On 2022/11/18 04:57, Richard Henderson wrote:
On 11/17/22 03:44, weiwei wrote:
Missing a smstateen_check. Not mentioned in the instruction
description itself, but it is within the State Enable section of JVT.
smstateen_check have been added in REQUIRE_ZCMT.
Oh. I see. That's wrong, I think.
Returning false from trans_* means "no match" and continue on to try
and match another pattern. If Zcmt is present in the cpu, but the
extension is not enabled by the OS, we have found the matching insn
and should not look for another insn.
You need to separate the check like
REQUIRE_ZCMT(ctx);
if (!smstateen_check(ctx, 0, SMTATEEN0_JVT)) {
gen_exception_illegal(ctx);
return true;
}
I see that the fpcr code that you're modifying in this patch, which is
not yet upstream, is also incorrect in this.
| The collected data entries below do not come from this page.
Definition create_note_script (title body : string)
  (folder account : option string) : string :=
  let escaped_title := escape_for_applescript title in
  let escaped_body := escape_for_applescript body in
  if truthy account && truthy folder then
    let escaped_account := escape_for_applescript (the account) in
    let escaped_folder := escape_for_applescript (the folder) in
    fstring
      [ NL;
        T "        tell application "; Q; T "Notes"; Q; NL;
        T "            try"; NL;
        T "                set targetAccount to account "; Q; V escaped_account; Q; NL;
        T "                set targetFolder to folder "; Q; V escaped_folder; Q; T " of targetAccount"; NL;
        T "                set newNote to make new note at targetFolder with properties {name:"; Q; V escaped_title; Q; T ", body:"; Q; V escaped_body; Q; T "}"; NL;
        T "                return "; Q; T "SUCCESS: Created note '"; Q; T " & name of newNote & "; Q; T "'"; Q; NL;
        T "            on error errMsg"; NL;
        T "                return "; Q; T "ERROR: "; Q; T " & errMsg"; NL;
        T "            end try"; NL;
        T "        end tell"; NL;
        T "        " ]
  else if truthy account then
    let escaped_account := escape_for_applescript (the account) in
    fstring
      [ NL;
        T "        tell application "; Q; T "Notes"; Q; NL;
        T "            try"; NL;
        T "                set targetAccount to account "; Q; V escaped_account; Q; NL;
        T "                set defaultFolder to default folder of targetAccount"; NL;
        T "                set newNote to make new note at defaultFolder with properties {name:"; Q; V escaped_title; Q; T ", body:"; Q; V escaped_body; Q; T "}"; NL;
        T "                return "; Q; T "SUCCESS: Created note '"; Q; T " & name of newNote & "; Q; T "'"; Q; NL;
        T "            on error errMsg"; NL;
        T "                return "; Q; T "ERROR: "; Q; T " & errMsg"; NL;
        T "            end try"; NL;
        T "        end tell"; NL;
        T "        " ]
  else if truthy folder then
    let escaped_folder := escape_for_applescript (the folder) in
    fstring
      [ NL;
        T "        tell application "; Q; T "Notes"; Q; NL;
        T "            try"; NL;
        T "                -- Find folder in any account"; NL;
        T "                repeat with a in accounts"; NL;
        T "                    try"; NL;
        T "                        set targetFolder to folder "; Q; V escaped_folder; Q; T " of a"; NL;
        T "                        set newNote to make new note at targetFolder with properties {name:"; Q; V escaped_title; Q; T ", body:"; Q; V escaped_body; Q; T "}"; NL;
        T "                        return "; Q; T "SUCCESS: Created note '"; Q; T " & name of newNote & "; Q; T "' in "; Q; T " & name of a"; NL;
        T "                    end try"; NL;
        T "                end repeat"; NL;
        T "                return "; Q; T "ERROR: Folder not found"; Q; NL;
        T "            on error errMsg"; NL;
        T "                return "; Q; T "ERROR: "; Q; T " & errMsg"; NL;
        T "            end try"; NL;
        T "        end tell"; NL;
        T "        " ]
  else
    fstring
      [ NL;
        T "        tell application "; Q; T "Notes"; Q; NL;
        T "            try"; NL;
        T "                set targetAccount to first account"; NL;
        T "                set defaultFolder to default folder of targetAccount"; NL;
        T "                set newNote to make new note at defaultFolder with properties {name:"; Q; V escaped_title; Q; T ", body:"; Q; V escaped_body; Q; T "}"; NL;
        T "                return "; Q; T "SUCCESS: Created note '"; Q; T " & name of newNote & "; Q; T "' in "; Q; T " & name of targetAccount"; NL;
        T "            on error errMsg"; NL;
        T "                return "; Q; T "ERROR: "; Q; T " & errMsg"; NL;
        T "            end try"; NL;
        T "        end tell"; NL;
        T "        " ].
Looking back through your git history,
https://github.com/plctlab/plct-qemu/commit/09668167880c492f88b74d0a921053ed25fc3b5c
is incorrect:
Yeah. This patchset is not yet upstream but have been added to
riscv-to-apply.next. I also suggested similar way
in this patchset at the beginning. However, to some extent, JVT and
FCSR in statenen CSR are used to enable/disable
Zfinx and Zcmt extensions. When they are disabled, It seems reasonable
to look for another insn, just like the
processor doesn't support them at all.
From the other aspect, is it possible that we support many overlapping
extensions(such as Zcmt and Zcd or CD) in one
processor and only one work once (just disable anothers if we need
another to work)?
static inline bool smstateen_fcsr_check(DisasContext *ctx, int index)
{
CPUState *cpu = ctx->cs;
CPURISCVState *env = cpu->env_ptr;
uint64_t stateen = env->mstateen[index];
You cannot read from env during translation like this.
Everything that you use for translation must be encoded in tb->flags.
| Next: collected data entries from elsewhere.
(** C8. For a path element whose guessed MIME type starts with
    [image/], with auto-compression enabled: when [compress_image]
    fails (it raises an [Exception], which is what the handler of the
    attempt catches), the request is not aborted. The original path is
    handed to the loader, whose descriptor takes the element's place in
    the prepared list and in the [files] field of the payload of chat,
    research and hypotheses; and [_prepare_files] and the three methods
    give, for any files and any call, what they give when no
    compression is attempted for that path. *)
Theorem C8_compression_failure_tolerated self (path mime : string)
    (compress : string → Z → Z → bool → res string) (ce : exn) :
  auto_compress_images self = true →
  guess_type lib path = Some mime →
  String.prefix "image/" mime = true →
  compress_image lib = Some compress →
  compress path (image_max_dim self) (image_quality self)
           (convert_images_to_jpeg self) = Raise ce →
  is_Exception ce = true →
  path_to_use lib self path = Ret path
  ∧ prepare_item lib self (PStr path)
    = prepare_item lib (without_compression self) (PStr path)
  ∧ (∀ load, load_file_as_payload lib = Some load →
       prepare_item lib self (PStr path) = load path)
  ∧ (∀ rest acc,
       prepare_loop lib self (PStr path :: rest) acc
       = d ← prepare_item lib (without_compression self) (PStr path);
         prepare_loop lib self rest (acc ++ [d]))
  ∧ (∀ load pre post ds d ds',
       load_file_as_payload lib = Some load →
       Forall2 (λ item x, prepare_item lib self item = Ret x) pre ds →
       load path = Ret d →
       Forall2 (λ item x, prepare_item lib self item = Ret x) post ds' →
       (length (ds ++ d :: ds') ≤ 10)%nat →
       _prepare_files lib self (Some (pre ++ PStr path :: post))
       = Ret (Some (ds ++ d :: ds'))
       ∧ ∀ m c, m ∈ task_methods lib →
           keywords_accepted (call_extra c) = true →
           call_files c = Some (pre ++ PStr path :: post) →
           ∃ t, m self c = Ret t
                ∧ task_payload t !! "files" = Some (PList (ds ++ d :: ds')))
  ∧ (∀ files, _prepare_files lib self files
              = _prepare_files (not_attempted_for lib path) self files)
  ∧ (∀ c, chat lib self c = chat (not_attempted_for lib path) self c
          ∧ research lib self c = research (not_attempted_for lib path) self c
          ∧ hypotheses lib self c = hypotheses (not_attempted_for lib path) self c).
Proof.
  intros Hauto Hguess Himage Hcompress Hfail Hexc.
  assert (path_to_use lib self path = Ret path) as Hpath.
  { unfold path_to_use. rewrite Hauto, Hguess. simpl. rewrite Himage, Hcompress.
    by rewrite Hfail, Hexc. }
  assert (prepare_item lib self (PStr path)
          = prepare_item lib (without_compression self) (PStr path)) as Hitem.
  { simpl. destruct (load_file_as_payload lib); [|done]. by rewrite Hpath. }
  assert (∀ files, _prepare_files lib self files
                   = _prepare_files (not_attempted_for lib path) self files) as Hfiles.
  { intros [[|item rest]|]; [done| |done]. unfold _prepare_files.
    by rewrite (prepare_loop_failure self path compress ce (item :: rest) []). }
  assert (∀ method endpoint c,
            task_method lib method endpoint self c
            = task_method (not_attempted_for lib path) method endpoint self c) as Hmethod.
  { intros method endpoint c. unfold task_method, compose.
    destruct (bind_kwargs method (call_extra c)) as [kwargs|e]; simpl; [|done].
    by rewrite Hfiles. }
  split; [done|]. split; [done|]. split; [|split; [|split; [|split]]].
  - intros load Hload. simpl. by rewrite Hload, Hpath.
  - intros rest acc. change (prepare_loop lib self (PStr path :: rest) acc)
      with (d ← prepare_item lib self (PStr path);
            prepare_loop lib self rest (acc ++ [d])).
    by rewrite Hitem.
  - intros load pre post ds d ds' Hload Hpre Hd Hpost Hlen.
    assert (_prepare_files lib self (Some (pre ++ PStr path :: post))
            = Ret (Some (ds ++ d :: ds'))) as Hprepared.
    { apply prepare_files_Ret. split; [by destruct pre|]. split; [done|].
      apply Forall2_app; [done|]. constructor; [|done].
      simpl. by rewrite Hload, Hpath. }
    split; [done|].
    intros m c (method & endpoint & ->)%task_methods_inv Hacc Hcall.
    unfold task_method.
    assert (bind_kwargs method (call_extra c) = Ret (list_to_map (call_extra c))) as ->
      by by apply bind_kwargs_Ret.
    simpl. eexists. split.
    + apply compose_merge_order. eexists. split; [by rewrite Hcall|done].
    + simpl. apply lookup_union_Some_l. destruct ds; apply lookup_singleton_eq.
  - done.
  - intros c. unfold chat, research, hypotheses. by rewrite !Hmethod.
Qed.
Otherwise the state will not be considered when selecting an existing
TranslationBlock to execute, and the next execution through this
instruction will not have the *current* state of env.
You probably get lucky with mstateen, because I could imagine that it
gets set once while the OS is booting and is never changed again. If
true, then mstateen chould be treated like misa and flush all
translations on write: see write_misa(). And also add a large comment
to smstateen_check() explaining why the read from env is correct.
But if that "set once" assumption is not true, and mstateen is more
like mstatus.fs, where a given extension is enabled/disabled often for
lazy migration of state, then you won't want to continually flush
translations.
Yeah. I didn't realize this question. I think we can use a specific
helper to do this check, since tb_flags may not be big enough to catch
all the information of xStateen csr.